William Neil McCasland, âgé de 68 ans, a quitté son domicile à Albuquerque, au Nouveau-Mexique, sans laisser de traces. Ancien directeur du laboratoire de recherche de l’armée de l’air à Wright-Patterson, il est souvent associé à des rumeurs concernant la dissimulation d’informations sur des phénomènes aériens non identifiés. Sa disparition a été révélée dans les médias peu après l’annonce par l’ancien président Donald Trump de la publication de documents classifiés sur les ovnis, exacerbant les spéculations.

Face à l’ampleur des inquiétudes, l’épouse de McCasland a tenté de tempérer les rumeurs en affirmant qu’il était peu probable qu’il ait été enlevé pour des secrets anciens, étant donné qu’il avait pris sa retraite depuis treize ans. Actuellement, William Neil McCasland reste introuvable, et les disparitions de chercheurs continuent d’accumuler des interrogations. Parmi eux figurent Steven Garcia, Frank Maiwald, Carl Grillmair, et d’autres, dont les circonstances entourant leur disparition ou leur décès varient.

Il est à noter qu’aucun lien n’a été établi entre ces cas, même si certaines enquêtes, comme celle de Nuno Loureiro, ont révélé des rivalités scientifiques. Dans d’autres cas, le suicide a été privilégié. Bien que des zones d’ombre persistent, la situation a suscité des réactions au plus haut niveau, y compris celle de Donald Trump, qui a exprimé son inquiétude. Il a déclaré : « J’espère que c’est un hasard, mais nous allons savoir d’ici à la semaine prochaine. »

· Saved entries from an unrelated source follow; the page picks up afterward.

(** ** A drop whose item is gone *)

(** C6.  When the id of the dragged item is not among the items of the
    origin column (or the origin column does not exist), [handleDrop]
    looks the item up by id, finds nothing, and returns before any
    removal: the columns are unchanged and no move is reported. *)
Theorem handleDrop_absent_id
    (columns : list Column) (itemHeight : Z) (d : DragManager.Drop) :
  (∀ src column,
     Dom.sourceColumnId (DragManager.item d) = Some src →
     KanbanBoard.findColumn src columns = Some column →
     Dom.dd_id (DragManager.data d) ∉ map item_id (col_items column)) →
  KanbanBoard.handleDrop columns itemHeight d = (columns, None).
Proof.
  intros Habsent. unfold KanbanBoard.handleDrop.
  destruct (Dom.sourceColumnId (DragManager.item d)) as [src |]; [| done].
  unfold KanbanBoard.findItemById.
  destruct (KanbanBoard.findColumn src columns) as [column |] eqn:Hcol;
    [| done].
  specialize (Habsent src column eq_refl Hcol).
  apply find_id_None in Habsent. by rewrite Habsent.
Qed.

Lemma handleDrop_absent_id_witness :
  let columns :=
    [mkColumn 0 "To Do" [mkItem 1 "A"; mkItem 2 "B"];
     mkColumn 1 "Done" [mkItem 3 "C"]] in
  let dragged :=
    Dom.mkElement 1 9 (Dom.mkDragData 9 1 "Z") (Some 0) (Some 0) in
  let d := DragManager.mkDrop dragged (Some 0) 1
             (Dom.dragData dragged) 20 0 true in
  KanbanBoard.handleDrop columns 50 d = (columns, None).
Proof.
  intros columns dragged d.
  apply (handleDrop_absent_id columns 50 d).
  intros src column [= <-] [= <-]. simpl.
  rewrite !not_elem_of_cons. split_and!; [done | done |].
  apply not_elem_of_nil.
Defined.

(** ** Removing and inserting one item *)

Section Moves.
Import Dom KanbanBoard.

Lemma removeItem_in_range (columns : list Column) (c i : Z)
    (col : Column) (it : Item) :
  findColumn c columns = Some col →
  Js.index (col_items col) i = Some it →
  removeItem columns c i
  = setItems c (delete (Z.to_nat i) (col_items col)) columns.
Proof.
  intros Hcol Hit. unfold removeItem. rewrite Hcol.
  pose proof (index_Some_lt _ _ _ Hit) as Hlt.
  destruct (Z.ltb_spec i 0); [lia |].
  destruct (Z.leb_spec (Z.of_nat (length (col_items col))) i); [lia |].
  simpl. by rewrite splice_delete.
Qed.

Lemma removeItem_perm (columns : list Column) (c i : Z)
    (col : Column) (it : Item) :
  findColumn c columns = Some col →
  Js.index (col_items col) i = Some it →
  allItems columns ≡ₚ it :: allItems (removeItem columns c i).
Proof.
  intros Hcol Hit. rewrite (removeItem_in_range _ _ _ _ _ Hcol Hit).
  destruct (allItems_setItems _ _ _ Hcol) as (rest & Hall & Hset).
  rewrite Hall, Hset. apply index_Some in Hit as [_ Hit].
  by rewrite (delete_Permutation _ _ _ Hit) at 1.
Qed.

Lemma findColumn_removeItem (columns : list Column) (c i c' : Z) :
  is_Some (findColumn c' columns) →
  is_Some (findColumn c' (removeItem columns c i)).
Proof.
  intros Hc'. unfold removeItem.
  destruct (findColumn c columns) as [col |] eqn:Hcol; [| done].
  destruct ((i <? 0) || _); [done |].
  destruct (decide (c' = c)) as [-> | Hne].
  - by rewrite (findColumn_setItems_eq _ _ _ _ Hcol).
  - by rewrite findColumn_setItems_ne.
Qed.

Lemma addItem_found (columns : list Column) (c i : Z) (it : Item)
    (col : Column) :
  findColumn c columns = Some col →
  let validIndex :=
    Z.min (Z.max 0 i) (Z.of_nat (length (col_items col))) in
  addItem columns c i it
  = setItems c (take (Z.to_nat validIndex) (col_items col)
                ++ it :: drop (Z.to_nat validIndex) (col_items col))
             columns.
Proof.
  intros Hcol. unfold addItem, Js.splice. rewrite Hcol. simpl.
  by rewrite Nat.add_0_r.
Qed.

Lemma addItem_perm (columns : list Column) (c i : Z) (it : Item) :
  is_Some (findColumn c columns) →
  allItems (addItem columns c i it) ≡ₚ it :: allItems columns.
Proof.
  intros [col Hcol]. rewrite (addItem_found _ _ _ _ _ Hcol).
  destruct (allItems_setItems _ _ _ Hcol) as (rest & Hall & Hset).
  rewrite Hall, Hset, <- Permutation_middle. simpl.
  by rewrite take_drop.
Qed.

Lemma allIds_perm (xs ys : list Column) :
  allItems xs ≡ₚ allItems ys → allIds xs ≡ₚ allIds ys.
Proof. unfold allIds. by intros ->. Qed.

(** The ids within one column are distinct when those of the board are. *)
Lemma NoDup_column (columns : list Column) (c : Z) (col : Column) :
  NoDup (allIds columns) →
  findColumn c columns = Some col →
  NoDup (map item_id (col_items col)).
Proof.
  intros Hnd Hcol.
  destruct (allItems_setItems _ _ _ Hcol) as (rest & Hall & _).
  unfold allIds in Hnd. rewrite Hall, map_app in Hnd.
  by apply NoDup_app in Hnd as [? _].
Qed.

Lemma find_id_lookup (its : list Item) (i : nat) (it : Item) :
  NoDup (map item_id its) →
  its !! i = Some it →
  List.find (λ x, item_id x =? item_id it) its = Some it.
Proof.
  revert i. induction its as [| x its IH]; intros i Hnd Hit; [done |].
  simpl in Hnd. apply NoDup_cons in Hnd as [Hx Hnd]. simpl.
  destruct i as [| i]; simpl in Hit.
  - injection Hit as ->. by rewrite Z.eqb_refl.
  - destruct (Z.eqb_spec (item_id x) (item_id it)) as [Heq | Hne].
    + exfalso. apply Hx. rewrite Heq.
      apply list_elem_of_fmap. exists it.
      split; [done |]. by eapply list_elem_of_lookup_2.
    + by eapply IH.
Qed.

End Moves.

(** ** The commit of a drop *)

Section Commit.
Import Dom KanbanBoard.

Variable columns : list Column.
Variable itemHeight : Z.
Variable d : DragManager.Drop.
Hypothesis ids_distinct : NoDup (allIds columns).
Hypothesis dragged_consistent : consistent columns (DragManager.item d).
Hypothesis drag_data : DragManager.data d = dragData (DragManager.item d).
Hypothesis target_exists :
  is_Some (findColumn (DragManager.targetList d) columns).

Le représentant républicain James Comer, président de la Commission de surveillance de la Chambre, a également partagé ses préoccupations sur Fox News, affirmant avoir d’abord cru à une théorie du complot avant de considérer que quelque chose de plus sinistre pourrait se tramer. Ce dernier a mentionné que plusieurs pays seraient intéressés par le savoir-faire américain dans le domaine nucléaire, ce qui soulève de nouvelles questions sur la sécurité des chercheurs impliqués dans ces projets.

Dans ce contexte, le FBI, dirigé par un responsable aux tendances conspirationnistes, a annoncé qu’il mènerait des enquêtes en collaboration avec les départements de l’Énergie et de la Défense, ainsi qu’avec des agences de sécurité locales. Le comité de surveillance de la Chambre des représentants a également décidé de lancer ses propres investigations.

Alors que les enquêtes se poursuivent, l’avenir de ces chercheurs et les raisons de leurs disparitions restent flous. Les révélations à venir pourraient non seulement éclaircir ces mystères, mais également avoir des répercussions sur la perception publique des institutions et des programmes de recherche sensibles aux États-Unis.